Reputation: 918
I'm using PostgreSQL 9.3 and have the following tables (simplified to only show the relevant fields):
SITES:
id
name
...
DEVICES:
id
site_id
mac_address UNIQUE
...
Given the mac_address
of a particular device, and I want to get the details of the associated site
. I have the following two queries:
Using LEFT JOIN:
SELECT s.* FROM sites s
LEFT JOIN devices d ON s.id = d.site_id
WHERE d.mac_address = '00:00:00:00:00:00';
Using SUBQUERY:
SELECT s.* FROM sites s
WHERE s.id IN (SELECT d.site_id FROM devices d WHERE d.mac_address = '00:00:00:00:00:00');
Which of the two queries would have the best performance over an infinitely growing database?

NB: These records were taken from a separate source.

(** The versions of one name. *)
Lemma apply_versions n vec : n ≠ "" → Forall version_ok vec → ∀ s,
  NoDup (v_Vid <$> default [] (Versions s !! n) ++ vec) → vec ≠ [] →
  apply_lines (map (Ver_Line n) vec) s =
  Some (with_Versions (<[n := default [] (Versions s !! n) ++ vec]> (Versions s)) s).
Proof.
  intros Hn. induction 1 as [|e vec He Hvec IH]; intros s Hnd Hne; [done|]. cbn [map apply_lines].
  rewrite apply_Ver_Line by done. cbn [mbind option_bind].
  assert (Ea : add_version n e s = with_Versions (<[n := default [] (Versions s !! n) ++ [e]]> (Versions s)) s).
  { unfold add_version. destruct (existsb _ _) eqn:Ex; [|done]. exfalso.
    apply existsb_exists in Ex as (x & Hx & Ex). apply bool_decide_eq_true in Ex.
    rewrite fmap_app in Hnd. apply NoDup_app in Hnd as (_ & Hd & _). apply (Hd (v_Vid x)).
    - apply list_elem_of_fmap. exists x. split; [done|]. by apply list_elem_of_In.
    - rewrite Ex. simpl. left. }
  rewrite Ea. destruct (decide (vec = [])) as [->|Hv]; [done|].
  rewrite IH; [|simpl; rewrite lookup_insert_eq; simpl; by rewrite <- app_assoc|done].
  simpl. rewrite lookup_insert_eq. simpl. rewrite insert_insert_eq, <- app_assoc. done.
Qed.

Definition versions_ok (M : list (string * list Version_Entry)) : Prop :=
  ∀ n vec, (n, vec) ∈ M → n ≠ "" ∧ vec ≠ [] ∧ Forall version_ok vec ∧ NoDup (v_Vid <$> vec).

Lemma apply_all_versions l : NoDup l.*1 → versions_ok l → ∀ s,
  (∀ n, n ∈ l.*1 → Versions s !! n = None) →
  apply_lines (p ← l; map (Ver_Line p.1) p.2) s = Some (with_Versions (insert_all (Versions s) l) s).
Proof.
  induction l as [|[n vec] l IH]; intros Hnd Hok s Hnew; [by destruct s|].
  apply NoDup_cons in Hnd as [Hn Hnd]. rewrite bind_cons. cbn [fst snd]. rewrite apply_lines_app.
  destruct (Hok n vec) as (Hn0 & Hv0 & Hvo & Hvd); [left|].
  rewrite apply_versions; [|done..| |done].
  2:{ rewrite Hnew by left. done. }
  rewrite Hnew by left. simpl. rewrite IH; [done|done| |].
  - intros n' vec' Hin. apply Hok. by right.
  - intros n' Hin. simpl. rewrite lookup_insert_ne by set_solver. apply Hnew. by right.
Qed.

(** The audit log: entry [i] carries the number [i]. *)
Definition numbered (k : nat) (l : list Audit_Entry) : Prop :=
  ∀ i e, l !! i = Some e → Seq e = Z.of_nat (k + i).

Lemma apply_log l : Forall entry_ok l → ∀ s, numbered (length (Log s)) l →
  apply_lines (map A_Line l) s = Some (with_Log (Log s ++ l) s).
Proof.
  induction 1 as [|e l He _ IH]; intros s Hq; simpl; [rewrite app_nil_r; by destruct s|].
  rewrite apply_A_Line; [|done|specialize (Hq 0%nat e eq_refl); rewrite Hq; lia]. simpl.
  rewrite IH; simpl; [by rewrite <- app_assoc|]. intros i x Hx. rewrite length_app. simpl.
  rewrite (Hq (S i) x Hx). lia.
Qed.

Lemma chained_numbered c e : chained c e → numbered 0 c.
Proof.
  induction 1 as [g Hg|c p e Hc IH Hs HL]; intros i x Hx.
  - destruct i; [|done]. injection Hx as <-. by apply Is_Genesis_spec in Hg as [-> _].
  - apply lookup_app_Some in Hx as [Hx|[Hi Hx]]; [by apply IH|].
    destruct (i - length c)%nat eqn:Ei; [|done]. injection Hx as <-.
    apply Links_To_spec in HL as [-> _]. rewrite (chained_seq _ _ Hc).
    pose proof (chained_pos _ _ Hc). lia.
Qed.

(** ** A snapshot *)

(** A state whose components are in range: names are not empty, ids and
    version ids are words, version ids are numbers up to the last one given
    out and occur once per name, the log is a chain. *)
Record state_ok (s : State) : Prop := {
  sok_index : ∀ n m, Index s !! n = Some m → name_ok n ∧ meta_ok m;
  sok_buckets : ∀ n b, Buckets s !! n = Some b → n ≠ "";
  sok_versioned : ∀ n, Versioned s !! n = Some true → n ≠ "";
  sok_versions : ∀ n vec, Versions s !! n = Some vec →
    name_ok n ∧ vec ≠ [] ∧ Forall version_ok vec ∧ NoDup (v_Vid <$> vec);
  sok_vids : ∀ n vec e, Versions s !! n = Some vec → e ∈ vec → ∃ k, 0 ≤ k ≤ Ver_Seq s ∧ v_Vid e = Itoa k;
  sok_seq : 0 ≤ Ver_Seq s ≤ Natural_Last;
  sok_boot : string_forallb word_char (Last_Boot s) = true;
  sok_clock : in_time (Clock_Guard.Floor (Clock s));
  sok_log : Verify_Chain (Log s) = true;
  sok_entries : Forall entry_ok (Log s);
}.

(** What survives a restart. *)
Record same (s s' : State) : Prop := {
  same_Op_Sealed : Op_Sealed s = Op_Sealed s';
  same_Last_Boot : Last_Boot s = Last_Boot s';
  same_Ingest_Only : Ingest_Only s = Ingest_Only s';
  same_Sync_Shut : Sync_Shut s = Sync_Shut s';
  same_Index : Index s = Index s';
  same_Log : Log s = Log s';
  same_Buckets : Buckets s = Buckets s';
  same_Versioned : versioned_on s = versioned_on s';
  same_Versions : Versions s = Versions s';
  same_Ver_Seq : Ver_Seq s = Ver_Seq s';
}.

#[export] Instance same_equivalence : Equivalence same.
Proof.
  split; [by split| |]; [intros ? ? []|intros ? ? ? [] []]; split; congruence.
Qed.

(** A state read from a snapshot of [s]. *)
Definition restored (key : list Byte.byte) (s : State) : State :=
  MkState key
    {| Clock_Guard.Floor := Clock_Guard.Now (Clock s); Clock_Guard.Last_Mono := 0; Clock_Guard.Last_Real := 0;
       Clock_Guard.Anomaly := Clock_Guard.NoAnomaly; Clock_Guard.Sealed := Clock_Guard.Is_Sealed (Clock s) |}
    false (Op_Sealed s) (Last_Boot s) (Ingest_Only s) (Sync_Shut s) (Index s) (Log s) ∅ 0 (Buckets s)
    (versioned_on s) (Versions s) (Ver_Seq s) 0 "" 0.

Lemma restored_same key s : same (restored key s) s.
Proof.
  split; try done. unfold versioned_on. simpl. apply map_filter_filter_l. by intros.
Qed.

Lemma apply_other line s : (∀ t, t ∈ ["CLOCK"; "BOOT"; "MODES"; "BKT"; "BKD"; "VSN"; "VSEQ"; "VER"; "OBJ"; "DEL"; "A"] →
  Field line 1 ≠ t) → Apply_Line line s = Some s.
Proof. intros Ht. unfold Apply_Line. repeat rewrite decide_False by (apply Ht; set_solver). done. Qed.

Lemma apply_snapshot key s : state_ok s →
  apply_lines (snapshot_lines s) (new_state key) = Some (restored key s).
Proof.
  intros [Hi Hb Hvd Hv _ Hq Hbt Hc Hl He]. unfold snapshot_lines. cbn [app apply_lines].
  rewrite (apply_other "DEZHAN_VAULT 1") by (intros t Ht; set_solver). cbn [mbind option_bind].
  rewrite apply_Core_Clock by done. cbn [mbind option_bind].
  rewrite apply_Core_Boot by done. cbn [mbind option_bind].
  rewrite apply_Core_Modes. cbn [mbind option_bind].
  rewrite !apply_lines_app.
  rewrite (apply_lines_map Bkt_Line (λ n b s, with_Buckets (<[n := b]> (Buckets s)) s)), fold_Buckets.
  2:{ intros n b s' Hin. apply apply_Bkt_Line. eapply Hb. by apply elem_of_map_to_list. }
  cbn [mbind option_bind]. rewrite apply_lines_app.
  rewrite (apply_lines_map (λ n _, Vsn_Line n true) (λ n _ s, with_Versioned (<[n := true]> (Versioned s)) s)), fold_Versioned.
  2:{ intros n b s' Hin. apply apply_Vsn_Line. apply list_elem_of_filter in Hin as [Hb1 Hin]. simpl in Hb1. subst b.
      eapply Hvd. by apply elem_of_map_to_list. }
  cbn [mbind option_bind app apply_lines]. rewrite apply_Core_Vseq by done. cbn [mbind option_bind].
  rewrite apply_lines_app, apply_all_versions; [|apply NoDup_fst_map_to_list| |by intros; apply lookup_empty].
  2:{ intros n vec Hin%elem_of_map_to_list. destruct (Hv n vec Hin) as ([] & ? & ? & ?). done. }
  cbn [mbind option_bind]. rewrite apply_lines_app.
  rewrite (apply_lines_map Obj_Line (λ n m s, with_Index (<[n := m]> (Index s)) s)), fold_Index.
  2:{ intros n m s' Hin. apply elem_of_map_to_list in Hin. destruct (Hi n m Hin) as [[] ?]. by apply apply_Obj_Line. }
  cbn [mbind option_bind app apply_lines].
  rewrite (apply_other ("AUDIT" +:+ _)).
  2:{ intros t Ht. unfold Field. rewrite <- (str_app_nil_r (Image _)), words_cons_Image by (by split). simpl. set_solver. }
  cbn [mbind option_bind]. apply Verify_Chain_chained in Hl as [e Hl].
  rewrite apply_log; [|done|apply (chained_numbered _ _ Hl)]. f_equal. unfold restored. simpl.
  rewrite insert_all_on, !insert_all_map. done.
Qed.

(** ** Lines hold no line feeds *)

Lemma word_no_LF w : is_word w → no_LF w = true.
Proof. intros [_ Hw]. by apply word_chars_no_LF. Qed.

Lemma Image_no_LF z : 0 ≤ z → no_LF (Image z) = true.
Proof. intros Hz. unfold Image. rewrite no_LF_app. by rewrite (word_no_LF (Itoa z)) by by apply Itoa_word. Qed.

Lemma hex_no_LF s : no_LF (Str_To_Hex s) = true.
Proof. apply word_chars_no_LF, Str_To_Hex_chars. Qed.

Lemma flag_no_LF b : no_LF (flag b) = true.
Proof. by destruct b. Qed.

#[export] Hint Resolve word_no_LF Image_no_LF hex_no_LF flag_no_LF word_chars_no_LF : lines.
Ltac solve_LF := rewrite ?no_LF_app, ?andb_true_iff; split_and?; solve [done | eauto with lines].

Lemma Obj_Line_no_LF n m : meta_ok m → no_LF (Obj_Line n m) = true.
Proof. intros [Hi [[Hu _] [Hc _]] [Hs _]]. unfold Obj_Line. solve_LF. Qed.

Lemma Ver_Line_no_LF n e : version_ok e → no_LF (Ver_Line n e) = true.
Proof. intros [Hv Hi [Hs _]]. unfold Ver_Line. solve_LF. Qed.

Lemma A_Line_no_LF e : entry_ok e → no_LF (A_Line e) = true.
Proof. intros [[Hs _] [Ht _] [Hd _] ? ? ?]. unfold A_Line. solve_LF. Qed.

Lemma Del_Line_no_LF n : no_LF (Del_Line n) = true.
Proof. unfold Del_Line. solve_LF. Qed.

Lemma Core_Vseq_no_LF s : 0 ≤ Ver_Seq s → no_LF (Core_Vseq s) = true.
Proof. intros Hs. unfold Core_Vseq. solve_LF. Qed.

#[export] Hint Resolve Obj_Line_no_LF Ver_Line_no_LF A_Line_no_LF Del_Line_no_LF Core_Vseq_no_LF : lines.

Lemma Forall_map_lines {A} (f : A → string) l : (∀ x, x ∈ l → no_LF (f x) = true) →
  Forall (λ s, no_LF s = true) (map f l).
Proof. intros Hf. apply Forall_forall. intros s Hs. apply list_elem_of_fmap in Hs as (x & -> & Hx). auto. Qed.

I have always leaned towards the LEFT JOIN
option, but would be interested to know how the performance of both rates on a large data set.
Upvotes: 16
Views: 18667
Reputation: 325081
It generally won't make any difference, because they should result in the same query plan. At least, an EXISTS
subquery will; IN
isn't as always as intelligently optimised.
For the subquery, rather than using IN (...)
you should generally prefer EXISTS (...)
.
SELECT s.*
FROM sites s
WHERE EXISTS (
SELECT 1
FROM devices d
WHERE d.mac_address = '00:00:00:00:00:00'
AND d.site_id = s.id
);
Upvotes: 19